Politykierski roast** w sejmie trwa nam w najlepsze, oficjalnie byli rządzący i opozycjoniści, obecnie zamienieni miejscami, żrą się i plwają na siebie gęstą śliną. Gawiedź ma igrzyska, bez których podobno trudno żyć, politycy mają jakąś formę rozrywki i treningu umysłowego - a ja mam kolejny temat do notki. No bo jak to tak: teoretycznie tzw. Koalicja Demokratyczna chce opierdolić partię Populizm i Socjalizm (przepraszam: Prawo i Sprawiedliwość) na śniadanie w potrawce ze szczypiorkiem, a w praktyce ludzie powiązani z bandą pana Jarosława Kaczyńskiego dostają od nowych rządzących cieplutkie posadki. Za przykład może posłużyć pan Piotr Malepszak, przez jakiś czas pełniący obowiązki prezesa Centralnego Portu Komunikacyjnego, obecnie mający zasiąść w fotelu wiceszefa Ministerstwa Infrastruktury. Oficjalnie wojenka trwa więc w najlepsze, ale nieoficjalnie już niektórzy mięciutko lądują. Tzw. Koalicja Demokratyczna zapowiadała przed wyborami i chwilę po nich ostre rozliczanie partii Populizm i Socjalizm (przepraszam: Prawo i Sprawiedliwość) - a teraz zaczyna to powoli wyglądać niczym proces norymberski po II wojnie światowej: kilku najwyższych szyszkowników faktycznie powiesi się za jajca ku uciesze tłumu, ale cała reszta spokojnie będzie robić swoje.
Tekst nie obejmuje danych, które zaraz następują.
Lemma check_locks_step fid entries f :
  let r := foldl (check_lock fid) f entries in
  fd_conflicts r = fd_conflicts f ++ (entries ≫= lock_issues fid) ∧ fd_crons r = fd_crons f ∧
  (∀ name e x, x ∈ users (fd_locks r) name e ↔
    x ∈ users (fd_locks f) name e ∨ (x = fid ∧ ∃ entry, entry ∈ entries ∧ entry_takes name e entry)) ∧
  (∀ name, NoDup (users (fd_locks f) name true) → NoDup (users (fd_locks r) name true)).
Proof.
  revert f. induction entries as [|entry entries IH]; intros f; cbn [foldl].
  { split_and!; [by rewrite app_nil_r|done| |done]. intros. set_solver. }
  destruct (check_lock_step fid f entry) as (H1 & H2 & H3 & H4). destruct (IH (check_lock fid f entry)) as (I1 & I2 & I3 & I4).
  split_and!; [by rewrite I1, H1, bind_cons, app_assoc|by rewrite I2| |auto]. intros name e x. rewrite I3, H3. set_solver.
Qed.

Definition flow_issues (flow : doc) : list Conflict :=
  env_conflicts (subject flow) (jget "env" flow) ++ (flow_locks (jget "steps" flow) ≫= lock_issues (subject flow)).

Definition cron_users (crons : list (string * list string)) (e : string) : list string := default [] (alookup e crons).

Lemma check_cron_step fid schedule f :
  fd_conflicts (check_cron fid schedule f) = fd_conflicts f ∧ fd_locks (check_cron fid schedule f) = fd_locks f ∧
  (∀ e x, x ∈ cron_users (fd_crons (check_cron fid schedule f)) e ↔ x ∈ cron_users (fd_crons f) e ∨ (x = fid ∧ cron_of schedule = Some e)) ∧
  (∀ e, NoDup (cron_users (fd_crons f) e) → NoDup (cron_users (fd_crons (check_cron fid schedule f)) e)).
Proof.
  unfold check_cron, cron_of. repeat (case_match; try (split_and!; [done|done|intros; intuition congruence|done])).
  split_and!; [done|done| |]; cbn [fd_crons]; unfold cron_users.
  - intros e x. rewrite alookup_dict_set. case_decide as Hd; [|intuition congruence]. subst e. cbn [default]. unfold id.
    cbn. rewrite elem_of_set_add. intuition congruence.
  - intros e Hnd. rewrite alookup_dict_set. case_decide as Hd; [|done]. subst e. cbn. by apply NoDup_set_add.
Qed.

Lemma check_flows_step flows f :
  let r := foldl check_flow f flows in
  fd_conflicts r = fd_conflicts f ++ (flows ≫= flow_issues) ∧
  (∀ name e x, x ∈ users (fd_locks r) name e ↔ x ∈ users (fd_locks f) name e ∨ ∃ flow, flow ∈ flows ∧ x = subject flow ∧ takes flow name e) ∧
  (∀ e x, x ∈ cron_users (fd_crons r) e ↔
    x ∈ cron_users (fd_crons f) e ∨ ∃ flow, flow ∈ flows ∧ x = subject flow ∧ cron_of (jget "schedule" flow) = Some e) ∧
  (∀ name, NoDup (users (fd_locks f) name true) → NoDup (users (fd_locks r) name true)) ∧
  (∀ e, NoDup (cron_users (fd_crons f) e) → NoDup (cron_users (fd_crons r) e)).
Proof.
  revert f. induction flows as [|flow flows IH]; intros f; cbn [foldl].
  { split_and!; [by rewrite app_nil_r| | |done|done]; intros; set_solver. }
  set (f0 := add_conflicts (env_conflicts (subject flow) (jget "env" flow)) f). set (f1 := check_cron (subject flow) (jget "schedule" flow) f0).
  destruct (check_cron_step (subject flow) (jget "schedule" flow) f0) as (C1 & C2 & C3 & C4).
  destruct (check_locks_step (subject flow) (flow_locks (jget "steps" flow)) f1) as (L1 & L2 & L3 & L4).
  change (foldl (check_lock (subject flow)) f1 (flow_locks (jget "steps" flow))) with (check_flow f flow) in *.
  destruct (IH (check_flow f flow)) as (I1 & I2 & I3 & I4 & I5). fold f1 in C1, C2, C3, C4.
  split_and!.
  - rewrite I1, L1, C1, bind_cons. unfold flow_issues at 2. cbn [f0 add_conflicts fd_conflicts]. by rewrite <-!app_assoc.
  - intros name e x. rewrite I2, L3, C2. cbn [f0 add_conflicts fd_locks]. unfold takes at 2. set_solver.
  - intros e x. rewrite I3, L2, C3. cbn [f0 add_conflicts fd_crons]. set_solver.
  - intros name Hnd. apply I4, L4. by rewrite C2.
  - intros e Hnd. apply I5. rewrite L2. by apply C4.
Qed.

(** The tables are dictionaries. *)
Definition tables_ok (f : found) : Prop := NoDup (fd_locks f).*1 ∧ NoDup (fd_crons f).*1.

Lemma check_flows_tables flows f : tables_ok f → tables_ok (foldl check_flow f flows).
Proof.
  assert (∀ fid entries g, tables_ok g → tables_ok (foldl (check_lock fid) g entries)) as Hlocks.
  { intros fid entries. induction entries as [|entry entries IH]; intros g Hg; [done|]. cbn [foldl]. apply IH. destruct Hg as [H1 H2].
    unfold check_lock. destruct entry; try done. case_match; [done|]. split; [apply NoDup_dict_set|]; by destruct (_ || _). }
  assert (∀ fid schedule g, tables_ok g → tables_ok (check_cron fid schedule g)) as Hcron.
  { intros fid schedule g [H1 H2]. unfold check_cron. repeat (case_match; try done). split; [done|by apply NoDup_dict_set]. }
  revert f. induction flows as [|flow flows IH]; intros f Hf; [done|]. cbn [foldl]. apply IH, Hlocks, Hcron. done.
Qed.

Lemma at_most_one (l : list string) : NoDup l → (1 <? length l)%nat = false ↔ ∀ x y, x ∈ l → y ∈ l → x = y.
Proof.
  intros Hnd. destruct l as [|a [|b l]]; cbn [length].
  - split; [set_solver|done].
  - split; [|done]. intros _ x y ->%list_elem_of_singleton ->%list_elem_of_singleton. done.
  - split; [done|]. intros H. assert (a = b) as -> by (apply H; set_solver). apply NoDup_cons in Hnd as [Hni _]. set_solver.
Qed.

Lemma if_nil {A} (b : bool) (x : A) : (if b then [x] else []) = [] ↔ b = false.
Proof. by destruct b. Qed.

Lemma lock_conflicts_clean locks :
  NoDup locks.*1 → (∀ name, NoDup (users locks name true)) →
  lock_conflicts locks = [] ↔ ∀ name x y e, x ∈ users locks name true → y ∈ users locks name e → e = true ∧ x = y.
Proof.
  intros Hnd Hus. unfold lock_conflicts. rewrite list_bind_nil. split.
  - intros Hall name x y e Hx Hy. unfold users in Hx, Hy. destruct (alookup name locks) as [u|] eqn:Hl; [|cbn in Hx; set_solver].
    specialize (Hall (name, u) (alookup_elem_of _ _ _ Hl)). cbn [fst snd] in Hall. apply app_nil in Hall as [H1 H2].
    specialize (Hus name). unfold users in Hus. rewrite Hl in Hus. cbn in *. apply if_nil in H1.
    destruct e; [split; [done|]; by apply (proj1 (at_most_one _ Hus) H1)|].
    destruct (us_exclusive u); [set_solver|]. destruct (us_shared u); [set_solver|done].
  - intros Hall [name u] Hin. cbn [fst snd]. apply alookup_NoDup in Hin; [|done]. specialize (Hus name).
    specialize (Hall name). unfold users in Hall, Hus. rewrite Hin in Hall, Hus. cbn in Hall, Hus. apply app_nil. split.
    + apply if_nil, at_most_one; [done|]. intros x y Hx Hy. by apply (Hall x y true).
    + destruct (us_exclusive u) as [|x ex]; [done|]. destruct (us_shared u) as [|y sh]; [done|].
      destruct (Hall x y false); [set_solver|cbn; set_solver|done].
Qed.
(** ** The issues of the walk *)

Definition errs (l : list LintIssue) : list LintIssue := filter (λ i, li_level i = "error") l.

Lemma errs_app l k : errs (l ++ k) = [] ↔ errs l = [] ∧ errs k = [].
Proof. unfold errs. rewrite filter_app. apply app_nil. Qed.

Lemma errs_all l : (∀ i, i ∈ l → li_level i = "error") → errs l = [] ↔ l = [].
Proof.
  intros Hall. unfold errs. destruct l as [|i l]; [done|]. rewrite filter_cons_True by (apply Hall; set_solver). done.
Qed.

Lemma bind_empty {A B} (f : A → list B) l : l ≫= f = [] ↔ ∀ x, x ∈ l → f x = [].
Proof.
  induction l as [|x l IH]; [split; [set_solver|done]|]. rewrite bind_cons, app_nil, IH. split.
  - intros [H1 H2] y [->|Hy]%elem_of_cons; auto.
  - intros H. split; [apply H; left|intros y Hy; apply H; by right].
Qed.

Lemma if_dec_nil {A} (P : Prop) `{Decision P} (x : A) : (if decide P then [] else [x]) = [] ↔ P.
Proof. by case_decide. Qed.

Section walk_issues.
Context (path : string) (w : WdlWorkflow).
Abbreviation declared := (declared_inputs w).

Lemma check_scalar_ok available scalar : _check_scalar path w available scalar = [] ↔ refs_ok declared available (scalar_refs scalar).
Proof.
  unfold _check_scalar, scalar_refs, refs_ok. rewrite app_nil, !bind_empty. setoid_rewrite if_dec_nil.
  split.
  - intros [H1 H2] r [(n & -> & Hn)%list_elem_of_fmap|(n & -> & Hn)%list_elem_of_fmap]%elem_of_app; apply list_elem_of_fmap in Hn as ([p n'] & -> & Hn); [by apply (H1 (p, n'))|by apply (H2 (p, n'))].
  - intros H. split; intros [p n] Hin; [apply (H (RInput n))|apply (H (RStep n))]; apply elem_of_app; [left|right];
      apply list_elem_of_fmap_2; by apply (list_elem_of_fmap_2 snd _ (p, n)).
Qed.

Lemma refs_ok_bind {A} available (f : A → list ref) l : refs_ok declared available (l ≫= f) ↔ ∀ x, x ∈ l → refs_ok declared available (f x).
Proof.
  unfold refs_ok. setoid_rewrite list_elem_of_bind. naive_solver.
Qed.

Lemma check_node_ok available n : _check_node path w available n = [] ↔ refs_ok declared available (node_refs n).
Proof. unfold _check_node, node_refs. rewrite bind_empty, refs_ok_bind. by setoid_rewrite check_scalar_ok. Qed.

Lemma check_condition_ok available c loc : _check_condition path w available c loc = [] ↔ refs_ok declared available (cond_refs c).
Proof.
  unfold _check_condition, cond_refs. rewrite bind_empty. unfold refs_ok. split.
  - intros H r ([p r'] & -> & Hin)%list_elem_of_fmap. specialize (H _ Hin). cbn in *. destruct r'; by apply if_dec_nil in H.
  - intros H [p r] Hin. specialize (H r (list_elem_of_fmap_2 snd _ (p, r) Hin)). cbn. destruct r; by apply if_dec_nil.
Qed.

Lemma check_node_errors available n i : i ∈ _check_node path w available n → li_level i = "error".
Proof.
  unfold _check_node. intros (scalar & Hi & _)%list_elem_of_bind. unfold _check_scalar in Hi.
  apply elem_of_app in Hi as [Hi|Hi]; apply list_elem_of_bind in Hi as (m & Hi & _); case_decide;
    first [by apply not_elem_of_nil in Hi|by apply list_elem_of_singleton in Hi as ->].
Qed.
(* ===== verification/Triggers.v ===== *)
(** * Triggers ([tm/triggers])

    Schedules, webhooks and watched directories that start flows: the loader
    of their configuration ([config.py]), the adapters ([manager.py]) and the
    dispatch into the work queue ([queue.py]).  Moments are microseconds since
    0001-01-01 of the local clock; the network, the clock and fresh ids are
    arguments. *)

From S2P Require Import Prelude PyVal PyConv Task Idempotency QueueManager.
From stdpp Require Import base gmap strings list sorting pretty.
From Stdlib Require Import ZArith Lia Ascii.

Local Open Scope Z_scope.

Abbreviation doc := (list (string * json)) (only parsing).

(** ** Configuration ([config.py]) *)

(** A configuration, a [TriggerConfigError], or another exception. *)
Inductive cfg (A : Type) : Type :=
| Loaded (a : A)
| ConfigError (message : string)
| ConfigRaise (e : exn).
Arguments Loaded {A} _.
Arguments ConfigError {A} _.
Arguments ConfigRaise {A} _.

#[export] Instance cfg_ret : MRet cfg := fun A a => Loaded a.
#[export] Instance cfg_bind : MBind cfg := fun A B f m =>
  match m with Loaded a => f a | ConfigError e => ConfigError e | ConfigRaise e => ConfigRaise e end.
Lemma webhook_event_fields cfg method target headers body event_id now event :
  webhook_event decode json_loads is_decode_error cfg method target headers body event_id now = Ok event →
  ev_trigger_id event = tb_id (th_base cfg) ∧ ev_flow_id event = tb_flow_id (th_base cfg).
Proof. unfold webhook_event. destruct (partition _ _) as [path query]. intros (parsed & _ & [= <-])%res_bind_ok. done. Qed.

(** A client that is let in: the trigger of the route, whose secret the client
    knows if it has one. *)
Definition lets_in (configs : list WebhookTriggerConfig) (method path : string) (headers : list (string * string)) (cfg : WebhookTriggerConfig) : Prop :=
  cfg ∈ configs ∧ route_of cfg = (method, path) ∧
  ∀ secret, th_secret cfg = Some secret → secret ≠ "" → alookup "x-tracemind-secret" headers = Some secret.

(** C13: A webhook server answers every connection with one of six statuses.
    The handler runs at most once and only for a request that was read whole,
    within the limits on headers and body, on the route of a trigger whose
    secret, if it has one, the client sent; the event is that trigger's, and
    the answer is 202 exactly when the handler returned.  A request on no
    route is answered 404, one without the secret 401, and neither reaches
    the handler. *)
Theorem webhook_delivery host port tls configs srv stream event_id now s status message s' :
  server_new host port tls configs = Ok srv →
  _handle_client decode json_loads is_decode_error handler srv stream event_id now s = (status, message, s') →
  status ∈ [202; 400; 401; 404; 413; 500] ∧
  (status ≠ 202 ∧ s' = s ∨
   ∃ method target headers body cfg event,
     read_request decode stream = Ok (Received method target headers body) ∧
     (length headers < MAX_HEADERS)%nat ∧ Z.of_nat (String.length body) ≤ MAX_BODY ∧
     lets_in configs method (partition "?"%char target).1 headers cfg ∧
     ev_trigger_id event = tb_id (th_base cfg) ∧ ev_flow_id event = tb_flow_id (th_base cfg) ∧
     s' = (handler s event).2 ∧ status = if is_ok (handler s event).1 then 202 else 500) ∧
  (∀ method target headers body, read_request decode stream = Ok (Received method target headers body) →
     (status = 404 ↔ (method, (partition "?"%char target).1) ∉ route_of <$> configs) ∧
     (status = 401 ↔ (method, (partition "?"%char target).1) ∈ route_of <$> configs ∧
        ¬ ∃ cfg, lets_in configs method (partition "?"%char target).1 headers cfg)).
Proof.
  intros Hsrv. destruct (server_routes _ _ _ _ _ Hsrv) as [Hnd Hroute]. unfold _handle_client.
  destruct (read_request decode stream) as [[st msg|method target headers body]|e] eqn:Er.
  { intros [= <- <- <-]. apply read_request_refused in Er. split; [set_solver|]. split; [left; split; [lia|done]|done]. }
  2: { intros [= <- <- <-]. split; [set_solver|]. split; [by left|done]. }
  destruct (read_request_bounds _ _ _ _ _ Er) as (Hh & Hb & _).
  set (path := (partition "?"%char target).1) in *. specialize (Hroute method path).
  destruct (find_route method path (ws_routes srv)) as [cfg|].
  2: { intros [= <- <- <-]. split; [set_solver|]. split; [by left|]. intros ? ? ? ? [= <- <- <- <-]. fold path. split; [done|]. split; [done|]. by intros [? _]. }
  destruct Hroute as [Hc Hr]. assert ((method, path) ∈ route_of <$> configs) as Hin by (apply list_elem_of_fmap; eauto).
  assert ((∃ c, lets_in configs method path headers c) ↔ authorised cfg headers = true) as Hauth.
  { rewrite authorised_spec. split; [|intros ?; by exists cfg]. intros (c & Hc' & Hr' & Hsec).
    assert (c = cfg) as ->; [|done].
    apply list_elem_of_lookup in Hc as [i Hi], Hc' as [j Hj].
    assert (i = j) as ->; [|congruence]. apply (NoDup_lookup (route_of <$> configs) i j (method, path)); [done|..]; rewrite list_lookup_fmap.
    - rewrite Hi. cbn. by rewrite Hr.
    - rewrite Hj. cbn. by rewrite Hr'. }
  destruct (authorised cfg headers) eqn:Ea; cbn [negb].
  2: { intros [= <- <- <-]. split; [set_solver|]. split; [by left|]. intros ? ? ? ? [= <- <- <- <-]. fold path. rewrite Hauth. by split; split. }
  assert (∀ st, st ≠ 404 → st ≠ 401 → ∀ m t h b, Ok (Received method target headers body) = Ok (Received m t h b) →
    (st = 404 ↔ (m, (partition "?"%char t).1) ∉ route_of <$> configs) ∧
    (st = 401 ↔ (m, (partition "?"%char t).1) ∈ route_of <$> configs ∧ ¬ ∃ cfg, lets_in configs m (partition "?"%char t).1 h cfg)) as Hrest.
  { intros st H1 H2 m t h b [= <- <- <- <-]. fold path. rewrite Hauth. split; split; naive_solver. }
  destruct (webhook_event _ _ _ cfg method target headers body event_id now) as [event|e] eqn:Ee.
  2: { intros [= <- <- <-]. split; [set_solver|]. split; [by left|]. by apply Hrest. }
  destruct (webhook_event_fields _ _ _ _ _ _ _ _ Ee) as [Ht Hf].
  assert (lets_in configs method path headers cfg) as Hl by (split_and!; [done..|by apply authorised_spec]).
  destruct (handler s event) as [[u|e] s1] eqn:Eh; intros [= <- <- <-]; (split; [set_solver|]); (split; [|by apply Hrest]);
    right; exists method, target, headers, body, cfg, event; rewrite Eh; by split_and!.
Qed.
End accepts.
(** One root, from which every intent descends; leaves say when they are
    reached. *)
Record rooted_tree (nodes : nodes_t) : Prop := {
  rt_distinct : NoDup nodes.*1;
  rt_named : "" ∉ nodes.*1;
  rt_related id m : (id, m) ∈ nodes → related_ok nodes.*1 id m;
  rt_root : ∃ root, root ∈ nodes.*1 ∧
    (∀ id m, (id, m) ∈ nodes → if decide (id = root) then parent_ref m = JNull else ∃ p, parent_ref m = JStr p ∧ p ∈ nodes.*1) ∧
    (∀ id, id ∈ nodes.*1 → descends nodes root id);
  rt_leaves id m : (id, m) ∈ nodes → (∀ c, ¬ parent_in nodes c id) → _has_success_criteria m = true
}.

Definition is_intent_tree (raw : list json) : Prop :=
  ∃ nodes : nodes_t, raw = (λ n, JObj n.2) <$> nodes ∧ Forall (λ n, jget "id" n.2 = JStr n.1) nodes ∧ rooted_tree nodes.

(** ** Entries and rows *)

Lemma as_name_Some v s : as_name v = Some s ↔ v = JStr s ∧ s ≠ "".
Proof. unfold as_name. destruct v; try naive_solver. destruct (String.eqb_spec s0 ""); naive_solver. Qed.

Lemma as_mapping_Some v m : as_mapping v = Some m ↔ v = JObj m.
Proof. destruct v; cbn; naive_solver. Qed.

Lemma split_entries_objects (l : list dict) i : split_entries i (JObj <$> l) = (imap (λ k m, (i + k, m)) l, []).
Proof.
  revert i. induction l as [|m l IH]; intros i; [done|]. csimpl. cbn [split_entries]. rewrite IH. cbn [as_mapping]. f_equal. f_equal; [f_equal; lia|].
  apply imap_ext. intros k x _. cbn. f_equal. lia.
Qed.

Lemma split_entries_spec raw i :
  (split_entries i raw).2 = [] ↔ ∃ l : list dict, raw = JObj <$> l ∧ (split_entries i raw).1 = imap (λ k m, (i + k, m)) l.
Proof.
  revert i. induction raw as [|item raw IH]; intros i; cbn [split_entries].
  { split; [intros _; by exists []|done]. }
  specialize (IH (S i)). destruct (split_entries (S i) raw) as [intents issues]. cbn [fst snd] in IH.
  destruct (as_mapping item) as [m|] eqn:Em; cbn [fst snd].
  - apply as_mapping_Some in Em as ->. rewrite IH. split.
    + intros (l & -> & ->). exists (m :: l). split; [done|]. cbn. rewrite Nat.add_0_r. f_equal. apply imap_ext. intros k x _. cbn. f_equal. lia.
    + intros ([|m' l] & [=] & Hs). subst. exists l. split; [done|]. cbn in Hs. injection Hs as _ ->. apply imap_ext. intros k x _. cbn. f_equal. lia.
  - split; [done|]. intros ([|m' l] & [=] & _). subst. done.
Qed.

(** The intents with a name. *)
Definition named_row (x : nat * dict) : option (string * (nat * dict)) := (λ id, (id, x)) <$> as_name (jget "id" x.2).
(* ===== verification/Cycle.v ===== *)
(** * The controller cycle ([tm/controllers/cycle.py], [controllers/models.py],
      [tm/runtime/reliability.py], [runtime/context.py], the verifier of
      [tm/artifacts/verify.py] on the bodies of a cycle)

    A cycle runs the plan of an accepted agent bundle: observe, decide, act.
    Each step has a bounded number of attempts under a timeout; a proposed
    change goes through verification, approval and the policy guard before
    the next agent starts.  Agents, clocks and the arrival of cancellations
    are an environment; documents written and registered are kept in order. *)

From S2P Require Import Prelude PyVal PyConv Task Idempotency Report PolicyStore Artifact AgentContract.
From stdpp Require Import base gmap strings list pretty.
From Stdlib Require Import ZArith Lia Ascii.

(** ** Reliability of runs ([reliability.py]) *)

Record StepReliabilityPolicy : Type := mkStepPolicy {
  sr_timeout_seconds : option pyfloat;
  sr_max_attempts : Z
}.

Definition default_step_policy : StepReliabilityPolicy := mkStepPolicy None 1.

Record ReliabilityProfile : Type := mkReliability {
  rp_default_policy : StepReliabilityPolicy;
  rp_step_policies : list (string * StepReliabilityPolicy)
}.
(* ===== verification/Bio.v ===== *)
(** * Block I/O

    The block-granular device, page-granular memory buffers and the block I/O
    requests of [devfs/include/common/bio.h] and
    [devfs/include/common/oxbow.h], the construction of request lists
    ([add_bio_to_bl] of [devfs/src/journal.c]), and the dispatch loop of the
    NVMe-oF engine ([nvmf_dispatch_io_fast] of
    [devfs/src/common/storage_engine/se_nvmf_fast.c]) with the proof that the
    commands it submits move exactly the blocks the request names. *)

From S2P Require Import Prelude.

(** ** Units *)

Definition OXBOW_BLOCK_SIZE : Z := 4096.
Definition SECTOR_SIZE : Z := 512.
Definition DATA_FETCHER_BUF_SIZE : Z := 32 * 1024 * 1024.
Definition BIO_MAX_BIO_SIZE : Z := DATA_FETCHER_BUF_SIZE.
Definition OXBOW_MAX_DEV_SIZE : Z := 2 * 1024 * 1024 * 1024 * 1024.

Definition CEILING (x y : Z) : Z := (x + y - 1) / y.

Definition nblks_to_bytes (n_blks : Z) : Z := u64 (Z.shiftl (u32 n_blks) 12).

Definition bytes_to_nblks (size_in_bytes : Z) : res Z :=
  assert! (size_in_bytes mod OXBOW_BLOCK_SIZE =? 0) in
  Ok (u32 (Z.shiftr size_in_bytes 12)).

Definition byte_to_lba_cnt (size_in_bytes : Z) : Z :=
  u32 (CEILING size_in_bytes SECTOR_SIZE).

Definition baddr_to_lba (baddr : Z) : Z :=
  u32 (u64 (baddr * (OXBOW_BLOCK_SIZE / SECTOR_SIZE))).

(** ** Memory, disk and requests

    A block is its list of bytes.  Disk and memory are total functions from
    block (page) numbers to blocks; buffers are block aligned, so a buffer
    address is counted in blocks. *)

Definition block : Type := list Z.
Definition disk : Type := Z -> block.
Definition mem : Type := Z -> block.

(** A request: a contiguous range of device blocks and the buffer that holds
    their content.  Every request the journal builds has one [bio_vec]. *)
Record bio := mk_bio { bi_blk_no : Z; bv_buf : Z; bv_nblks : Z }.

Definition bio_list : Type := list bio.

Definition bio_list_add (bl : bio_list) (b : bio) : bio_list := bl ++ [b].

(** [alloc_bio_n_bvecs(blk_no, 1)] followed by [set_bvec(bio, 0, buf, n_blks)]. *)
Definition set_bvec (blk_no buf n_blks : Z) : bio := mk_bio blk_no buf (u32 n_blks).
Co może wskazywać na to, że cały konflikt partii Populizm i Socjalizm (przepraszam: Prawo i Sprawiedliwość) z Milicją (przepraszam: Koalicją) Obywatelską i przystawkami jest po prostu ustawiony pod publiczkę - oficjalnie obie strony zwalczają się jak mogą, ale po cichu są zblatowane, wspólnie wódkę piją i makowca wpierdalają. Za nasze, kurwa, pieniądze.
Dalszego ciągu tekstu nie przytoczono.